Zagreb  fue  su  ciudad  hasta  que  vio  desfilar  con  paso  impresionante, marcial,  a  los alemanes por sus calles y descubrió que, de repente, había dejado de ser suya. Y no porque ella  lo  hubiera  decidido  así.  Aunque  lo  que  recuerda  con más  pesar  y  vergüenza  son  los uniformes  de  sus  vecinos,  cómo  recibieron  con  alegría  a  las  tropas  de  Hitler  y  cómo  se uniformaron  con entusiasmo para  imponer el odio y  la muerte;  cómo de pronto vecinos de siempre eran golpeados primero y deportados después. Y cómo muchos tuvieron que perderlo todo  para  no  perder  la  vida.  Y  descubrió  atónita  y  horrorizada  que  el  único motivo  de  la delación y la brutalidad de los ustachas croatas, aliados de los nazis, era ser judío, o musulmán, o gitano, o rechazar la ignominia del nazismo. Y, también, en una venganza secular, ser serbio. 

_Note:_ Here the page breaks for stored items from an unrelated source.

Lemma log_step_accounts level written acts a r :
  accounts level written acts r → no_immediate_stop a = true →
  ∃ r', log_step a r = Ret [] r' ∧ accounts level written (acts ++ [a]) r'.
Proof.
  intros (l & Hl & Hlv & Hw & Hc) Ha. destruct a as [lv file line formatted now|n]; cbn [log_step].
  - rewrite Hl, log_call, bind_Ret_nil. eexists. split; [reflexivity|]. unfold accounts. cbn [lr_log lr_file].
    eexists. split; [reflexivity|]. rewrite omap_app, app_assoc, <- Hw, Hlv.
    cbn [omap list_omap]. destruct (line_of level (Call lv file line formatted now)) as [t|] eqn:E.
    + cbn [line_of] in E. destruct (_ <? _); [done|]. destruct (message_text file line formatted) as [m|]; [|done].
      injection E as <-. cbn [linx_log_queue_push set_queue lg_level lg_queue lg_queue_capacity].
      split; [done|]. split; [by rewrite fmap_app, app_assoc|]. rewrite length_app. cbn [length].
      destruct (Z.leb_spec (lg_queue_capacity l) (Z.of_nat (length (lg_queue l)))); [|lia].
      destruct (Z.eqb_spec (lg_queue_capacity l) 0); lia.
    + rewrite app_nil_r. by repeat split.
  - unfold accounts. rewrite omap_app. cbn [omap list_omap line_of]. rewrite app_nil_r. destruct (lr_running r).
    2:{ eexists. split; [reflexivity|]. by exists l. }
    rewrite Hl. cbn [read_log]. rewrite bind_ret_l. cbn [no_immediate_stop] in Ha. apply negb_true_iff in Ha.
    unfold log_pass, linx_log_queue_pop. rewrite Ha. destruct (lg_queue l) as [|m q] eqn:Eq.
    + destruct (n =? 1); (eexists; split; [reflexivity|]); exists l; rewrite Eq, app_nil_r; by repeat split.
    + eexists. split; [reflexivity|]. eexists. split; [reflexivity|]. cbn in *. split; [done|].
      rewrite <- app_assoc. split; [exact Hw|lia].
Qed.

Lemma log_runs_accounts level written acts acts0 r :
  accounts level written acts0 r → forallb no_immediate_stop acts = true →
  ∃ r', log_runs acts r = Ret [] r' ∧ accounts level written (acts0 ++ acts) r'.
Proof.
  revert acts0 r. induction acts as [|a acts IH]; intros acts0 r Hr Ha; cbn [log_runs forallb] in *.
  { exists r. by rewrite app_nil_r. }
  apply andb_true_iff in Ha as [Ha Has]. destruct (log_step_accounts _ _ _ _ _ Hr Ha) as (r1 & -> & H1).
  rewrite bind_Ret_nil. destruct (IH _ _ H1 Has) as (r' & H & H'). exists r'. split; [done|]. by rewrite <- app_assoc in H'.
Qed.

(** A graceful stop: the task ends once it has written the queue. *)
Lemma log_drain n l file :
  (length (lg_queue l) < n)%nat →
  log_runs (replicate n (Pass 1)) (mk_log_run (Log l) file true)
  = Ret [] (mk_log_run (Log (set_queue [] (lg_queue_capacity l) l)) (file ++ (log_line <$> lg_queue l)) false).
Proof.
  revert l file. induction n as [|n IH]; intros l file Hn; [lia|].
  cbn [replicate log_runs log_step lr_running lr_log lr_file read_log]. rewrite bind_ret_l.
  unfold log_pass, linx_log_queue_pop. destruct l as [lv f q cap]. cbn [lg_queue lg_queue_capacity] in *.
  destruct q as [|m q]; cbn [Z.eqb Pos.eqb].
  - rewrite bind_ret_l. clear. rewrite app_nil_r. unfold set_queue. cbn [fmap list_fmap lg_level lg_log_file].
    rewrite app_nil_r. induction n as [|n IH]; [done|]. cbn [replicate log_runs log_step lr_running].
    by rewrite bind_ret_l.
  - rewrite bind_ret_l. change (set_queue q cap (mk_log lv f (m :: q) cap)) with (mk_log lv f q cap).
    rewrite IH by (cbn in *; lia). cbn [lg_queue fmap list_fmap]. by rewrite <- app_assoc.
Qed.

(** ** Results *)

(** Whatever the interleaving of calls and of the task, as long as nothing
    stops the task at once, the lines written followed by those of the queue
    are exactly those of the calls at the configured level or above, in
    order, each with at most 1023 characters of text; and once a graceful
    stop is signalled the task writes the rest of the queue and ends. *)
Theorem log_writes_in_order env log_file level w l acts n :
  linx_log_init env log_file (Some level) LogNull = Ret w (0, Log l) → forallb no_immediate_stop acts = true →
  ∃ l' file running, log_runs acts (mk_log_run (Log l) [] true) = Ret [] (mk_log_run (Log l') file running)
    ∧ file ++ (log_line <$> lg_queue l') = omap (line_of (linx_log_level_str_to_level (Some level))) acts
    ∧ (running = true → (length (lg_queue l') < n)%nat →
       ∃ l'', log_runs (replicate n (Pass 1)) (mk_log_run (Log l') file running)
       = Ret [] (mk_log_run (Log l'') (omap (line_of (linx_log_level_str_to_level (Some level))) acts) false)).
Proof.
  intros Hi Ha.
  assert (l = mk_log (linx_log_level_str_to_level (Some level)) (default "stderr" log_file) [] 0) as ->.
  { unfold linx_log_init in Hi. destruct (_ <=? _); [done|]. destruct (negb _); [done|]. destruct (_ && _); [done|].
    destruct (negb (le_pool_create env)); [done|]. destruct (negb (le_add_task env =? 0)); [done|]. by injection Hi as _ <-. }
  destruct (log_runs_accounts (linx_log_level_str_to_level (Some level)) [] acts []
    (mk_log_run (Log (mk_log (linx_log_level_str_to_level (Some level)) (default "stderr" log_file) [] 0)) [] true))
    as (r' & Hr & l' & Hl & _ & Hw & _); [by eexists|done|].
  destruct r' as [p file running]. cbn in Hl, Hw. subst p. exists l', file, running. split; [done|]. split; [done|].
  intros -> Hn. eexists. rewrite log_drain by done. by rewrite Hw.
Qed.

(** An immediate stop ends the task after it has taken the oldest message,
    which is then neither in the file nor in the queue. *)
Theorem log_immediate_stop_loses l m q file :
  lg_queue l = m :: q →
  log_step (Pass 2) (mk_log_run (Log l) file true)
  = Ret [] (mk_log_run (Log (set_queue q (lg_queue_capacity l) l)) file false).
Proof.
  intros Hq. cbn [log_step lr_running lr_log lr_file read_log]. rewrite bind_ret_l. unfold log_pass, linx_log_queue_pop.
  rewrite Hq. cbn [Z.eqb Pos.eqb]. by rewrite app_nil_r.
Qed.
End log.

A Danka Jovic  le costó muchos años perdonarlos. Tanto, que se avergonzó de vivir en Zagreb  y,  acabada  la  guerra,  ya  no  volvió.  Era  una manera,  sabe  que  pueril,  inútil  y  hasta injusta para la memoria de los miles de sus ciudadanos que no compartieron estos actos y se opusieron; sabe que es injusta con la ciudad y sus gentes, pero es una manera muy personal y simbólica de rehusar el odio que se había instalado. Y le costó perdonarlos. No por ella: Danka es  fuerte y  soportó aquellos años con más entereza de  la que  se  le podía exigir; del mismo modo que, después de  la guerra,  rehízo  sus actos, a pesar de  la muerte de  los padres y de tener que hacerse cargo de su hermana, más pequeña y más débil. No es por ella que  le ha costado perdonarlos. Y ahora se da cuenta de que no los tendría que haber perdonado porque lo han  vuelto  a hacer;  visten otros uniformes, enarbolan banderas de otros  colores, hablan lenguas distintas y persiguen otras gentes. Pero son los mismos. Y también nosotros lo hemos vuelto a hacer: hemos dejado que  lo volvieran a hacer. Es por eso que  le costó perdonarlos: porque le habían quitado la dignidad. A todos nos la habían quitado. Y ahora nos la vuelven a quitar. Pero ahora ya no los perdonará. Desconfía de la justicia y sabe, porque ya lo ha vivido, que  cuando  todo  acabe,  la  mayoría  de  los  bárbaros  de  hoy  volverán  a  ser  personas respetables. Y que  la  lluvia del olvido caerá con rapidez para ahogar el recuerdo. Ahora sabe que el único grado de civilización conseguido a  lo  largo de  los siglos es que a  los bárbaros no les guste verse así en el espejo, acabados los tiempos de impunidad. Muy poco, si se mira bien.